Tak bisa disangkal, niat Perbup ini mulia:
mengangkat UMKM sepatu, menghidupkan industri kulit Mojokerto,
biar pengrajin tak kalah sama pabrik luar.
Tapi dalam praktik, yang sering untung duluan bukan pengrajin,
melainkan “penyalur lokal” yang dekat dengan “jaringan istana kecil.”
Kebijakan ini seperti MC voli Tarkam yang teriak di pengeras suara:
“Ayo dukung produk lokal… tapi jangan lupa, sponsor tetap nomor satu!”
Rakyat tepuk tangan, ASN senyum tipis,
dan pengrajin lokal masih bingung:
“Sepatu lokalnya siapa dulu, bro?”
Filsafat Kopi Pahit dan Langkah Berat
Kopi di cangkir sudah dingin, tapi obrolan makin panas.
Seorang ASN muda berbisik,
“Saya bangga pakai sepatu lokal, tapi apakah langkah saya juga lokal?”
Pertanyaan itu sederhana, tapi menusuk dalam.
Karena di negeri yang cuacanya ekstrem dan politiknya fluktuatif,
kadang kebijakan lebih cepat berubah daripada arah angin.
Adiguna Sutowo mungkin akan bilang,
“Kebijakan itu harus punya arah, bukan sekadar gaya.”
Dan Butet Kertaradjasa pasti nambahin,
“Kalau sudah salah gaya, rakyat yang kena gaya-gayaan.”
Pada akhirnya, Perbup ini bukan soal sepatu, tapi soal jejak.
Apakah langkah ASN Mojokerto akan makin kokoh,
atau malah terpeleset di jalan yang makin panas?
Kita doakan semoga sepatu lokal itu tak hanya tahan panas,
tapi juga tahan godaan politik lima tahunan.
Karena sepatu boleh lokal,
tapi moral birokrasi harus internasional.
Dan buat para ASN yang setia melayani di bawah langit Mojokerto,
jangan lupa kata MC voli Tarkam:
“Main cantik ae, rek.

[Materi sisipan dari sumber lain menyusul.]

(** The regex tried at one position: alternatives in order. *)
Definition match_at (prev : option ascii) (s : string) : option groups :=
  match alt_name prev s with
  | Some g => Some g
  | None =>
      match alt_index s with
      | Some g => Some g
      | None => alt_dot prev s
      end
  end.

(** A match object: [start()], [end()] and the groups. *)
Record rmatch : Type := mkMatch {
  m_start : nat;
  m_end : nat;
  m_groups : groups
}.

(** [finditer]: left-to-right, non-overlapping matches.  The walk is one
    character at a time; [skip] counts the characters still covered by the
    match found last (no alternative matches the empty text, so the engine
    resumes exactly at the end of each match). *)
Fixpoint scan (prev : option ascii) (pos skip : nat) (s : string) : list rmatch :=
  match s with
  | EmptyString => []
  | String c s' =>
      match skip with
      | S k => scan (Some c) (S pos) k s'
      | O =>
          match match_at prev s with
          | Some g =>
              mkMatch pos (pos + String.length (g_text g)) g
                :: scan (Some c) (S pos) (String.length (g_text g) - 1) s'
          | None => scan (Some c) (S pos) 0 s'
          end
      end
  end.

Definition finditer (path_str : string) : list rmatch := scan None 0 0 path_str.

(** The validation loop of [split_path]: [end_] is the variable [end]. *)
Fixpoint validate_loop (end_ : option nat) (ms : list rmatch) : result (option nat) :=
  match ms with
  | [] => Ok end_
  | m :: ms' =>
      if Nat.eqb (m_start m) (match end_ with Some e => e | None => 0 end)
      then validate_loop (Some (m_end m)) ms'
      else Raise ValueError
  end.

(** Python's [int] on the text of the second group, and [str] of an [int]. *)
Definition py_int (lit : string) : option Z :=
  option_map Z.of_int (NilZero.int_of_string lit).

Definition py_str_of_int (z : Z) : string :=
  NilZero.string_of_int (Z.to_int z).

(** Python truth value of a capture group: [None] and the empty text are false. *)
Definition group_truthy (g : option string) : bool :=
  match g with
  | Some t => negb (is_empty t)
  | None => false
  end.

(** One turn of the yielding loop of [split_path]: the component a match
    yields, [None] for a separating dot. *)
Definition component_of_match (m : rmatch) : result (option component) :=
  let g := m_groups m in
  if group_truthy (g_name g) then
    Ok (option_map Name (g_name g))
  else if group_truthy (g_index g) then
    match from_option py_int None (g_index g) with
    | Some z => Ok (Some (Index z))
    | None => Raise ValueError
    end
  else if String.eqb (g_text g) (String dot EmptyString) then Ok None
  else Raise AssertionError.

Fixpoint yield_components (ms : list rmatch) : result (list component) :=
  match ms with
  | [] => Ok []
  | m :: ms' =>
      bind_result (component_of_match m) (fun c =>
      bind_result (yield_components ms') (fun cs =>
      Ok (match c with Some c => c :: cs | None => cs end)))
  end.

(** [split_path(path_str, validate=True)].  The function is a generator:
    the result is what consuming it gives, the components or the exception.
    The specification names the [ValueError] raised here [InvalidPath]. *)
Definition split_path (path_str : string) (validate : bool) : result (list component) :=
  let matches := finditer path_str in
  if validate then
    match validate_loop None matches with
    | Raise e => Raise e
    | Ok end_ =>
        if negb (is_empty path_str)
           && negb (match end_ with
                    | Some e => Nat.eqb e (String.length path_str)
                    | None => false
                    end)
        then Raise ValueError
        else yield_components matches
    end
  else yield_components matches.

(** [_get_child_accessor(childname, myname)]. *)
Definition _get_child_accessor (childname : component) (myname : string) : string :=
  match childname with
  | Index z => String lbracket (String.append (py_str_of_int z) (String rbracket EmptyString))
  | Name n =>
      String.append (if is_empty myname then EmptyString else String dot EmptyString) n
  end.

(** [join_path(path_list)]: the loop, from a value [ret] of the result. *)
Definition join_path_from (ret : string) (path_list : list component) : string :=
  fold_left (fun ret component => String.append ret (_get_child_accessor component ret))
            path_list ret.

Definition join_path (path_list : list component) : string :=
  join_path_from EmptyString path_list.

(** The shape of a list of matches, in the words of the specification: a
    gap between two matches (or before the first one), and the position up
    to which the matches reach. *)
Fixpoint has_gap (from : nat) (ms : list rmatch) : bool :=
  match ms with
  | [] => false
  | m :: ms' => negb (Nat.eqb (m_start m) from) || has_gap (m_end m) ms'
  end.

Fixpoint reach (from : nat) (ms : list rmatch) : nat :=
  match ms with
  | [] => from
  | m :: ms' => reach (m_end m) ms'
  end.

(** An integer literal in the form in which Python prints the integer: no
    leading zero, and no negative zero. *)
Definition zero : ascii := "0"%char.

Definition canonical_literal (lit : string) : bool :=
  match lit with
  | EmptyString => true
  | String c r =>
      if Ascii.eqb c minus then negb (starts_with zero r)
      else
        match r with
        | EmptyString => true
        | String _ _ => negb (Ascii.eqb c zero)
        end
  end.

Definition canonical_match (m : rmatch) : bool :=
  match g_index (m_groups m) with
  | Some lit => canonical_literal lit
  | None => true
  end.

(** Notions used to reason about the walk of [scan]. *)

(** The character before the position reached after reading [t]. *)
Fixpoint last_prev (prev : option ascii) (t : string) : option ascii :=
  match t with
  | EmptyString => prev
  | String c t' => last_prev (Some c) t'
  end.

(** What a successful match at a position looks like. *)
Inductive match_shape (prev : option ascii) (s : string) (g : groups) : Prop :=
| shape_name (run rest : string) (c : ascii) :
    (prev = None \/ prev = Some dot) ->
    s = String.append run rest -> run <> EmptyString ->
    last_prev prev run = Some c -> is_ident c = true ->
    g = mkGroups run (Some run) None ->
    match_shape prev s g
| shape_index (lit rest : string) :
    s = String lbracket (String.append lit (String rbracket rest)) ->
    lit <> EmptyString ->
    g = mkGroups (String lbracket (String.append lit (String rbracket EmptyString)))
                 None (Some lit) ->
    match_shape prev s g
| shape_dot (rest : string) :
    prev <> None ->
    s = String dot rest -> rest <> EmptyString ->
    starts_with dot rest = false -> starts_with lbracket rest = false ->
    g = mkGroups (String dot EmptyString) None None ->
    match_shape prev s g.

Definition pending_text (pend : bool) : string :=
  if pend then String dot EmptyString else EmptyString.

(** The state of the walk between two matches: [acc] is what [join_path]
    has produced from the components so far, [pend] tells that the match
    just before was a separating dot. *)
Definition walk_inv (prev : option ascii) (acc : string) (pend : bool) (s : string) : Prop :=
  if pend then
    prev = Some dot /\ acc <> EmptyString /\ starts_with dot s = false
    /\ starts_with lbracket s = false /\ s <> EmptyString
  else prev <> Some dot /\ (prev = None <-> acc = EmptyString).

End Path.


(** ** Node flags and the properties of [ConfigNode] *)

(** Native (non-node) Python values carried by scalar leaves. *)
Inductive native : Type :=
| NNone
| NBool (b : bool)
| NInt (z : Z)
| NStr (s : string).

(** Python truth value of a native value. *)
Definition native_truth (v : native) : bool :=
  match v with
  | NNone => false
  | NBool b => b
  | NInt z => negb (Z.eqb z 0)
  | NStr s => negb (Path.is_empty s)
  end.

(** The instance attributes set by [ConfigNode.__init__]. *)
Record flags : Type := mkFlags {
  _idx : option Z;
  _priority : option Z;
  _delete : option bool;
  _allow_new : option bool;
  _implicit_delete : option bool;
  _implicit_allow_new : option bool;
  _source_file : option string;
  _metadata : list (string * native)
}.

Definition WEAK : Z := (-1)%Z.
Definition STANDARD : Z := 0%Z.
Definition FORCE : Z := 1%Z.

Definition _default_priority : Z := STANDARD.
Definition _default_delete : bool := false.
Definition _default_allow_new : bool := true.

(** Flags of a node built with no keyword argument. *)
Definition no_flags : flags := mkFlags None None None None None None None [].

Module Flags.

(** The property [priority]. *)
Definition priority (fl : flags) : Z :=
  match _priority fl with
  | None => _default_priority
  | Some p => p
  end.

(** The property [delete]. *)
Definition delete (fl : flags) : bool :=
  match _delete fl with
  | None =>
      match _implicit_delete fl with
      | Some d => d
      | None => _default_delete
      end
  | Some d => d
  end.

(** The property [allow_new]: the explicit [_allow_new] is not read. *)
Definition allow_new (fl : flags) : bool :=
  match _implicit_allow_new fl with
  | Some a => a
  | None => _default_allow_new
  end.

(** The property [explicit_delete]. *)
Definition explicit_delete (fl : flags) : bool :=
  match _delete fl with
  | None => _default_delete
  | Some d => d
  end.

(** [has_priority_over(self, other, if_equal=False)]. *)
Definition has_priority_over (self other : flags) (if_equal : bool) : bool :=
  if Z.eqb (priority self) (priority other) then if_equal
  else Z.gtb (priority self) (priority other).

End Flags.

(** [dir(ConfigDict)]: the names bound in the bodies of [ConfigDict],
    [ComposedNode] and [ConfigNode] (the namespaces [yamlfigns], [ayns] and
    [node_info] among them, and the two methods that [dict.py] defines for
    a namespace), the names that every class has, and the attributes of
    the built-in [dict] and [object], special names included, over the
    versions of Python 3.  The members of a namespace are not attributes
    of the class: the sources reach each of them through the namespace.
    [ConfigDict._set] refuses a child whose name is among
    [dir(type(self))]. *)
Definition class_dir : list string :=
  [ "merge"; "clear"; "setdefault"; "pop"; "popitem"; "update";
    "_set"; "_del"; "_get_value"; "_set_value"; "node_info";
    "set_child"; "remove_child";
    "split_path"; "join_path"; "_get_child_accessor"; "get_list_path";
    "get_str_path"; "maybe_inherit_flags"; "_path_component_regex"; "yamlfigns";
    "WEAK"; "STANDARD"; "FORCE"; "special_metadata_names"; "default_filename";
    "_default_filename"; "_default_priority"; "_default_delete";
    "_default_allow_new"; "ayns";
    "copy"; "fromkeys"; "get"; "items"; "keys"; "values";
    "__class__"; "__class_getitem__"; "__contains__"; "__delattr__"; "__delitem__";
    "__dict__"; "__dir__"; "__doc__"; "__eq__"; "__format__"; "__ge__";
    "__getattr__"; "__getattribute__"; "__getitem__"; "__getstate__"; "__gt__";
    "__hash__"; "__init__"; "__init_subclass__"; "__ior__"; "__iter__"; "__le__";
    "__len__"; "__lt__"; "__module__"; "__ne__"; "__new__"; "__or__";
    "__reduce__"; "__reduce_ex__"; "__repr__"; "__reversed__"; "__ror__";
    "__setattr__"; "__setitem__"; "__sizeof__"; "__str__"; "__subclasshook__";
    "__weakref__"; "__firstlineno__"; "__static_attributes__" ]%string.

Bola panas jangan dipantulkan ke rakyat!”
Suhu 36 derajat masih terasa, tapi setidaknya kita tahu:
bukan cuma cuaca yang anomali
tapi juga kebijakan yang sering lupa,
bahwa rakyat dan ASN itu bukan perabot politik,
melainkan jantung dari pemerintahan itu sendiri.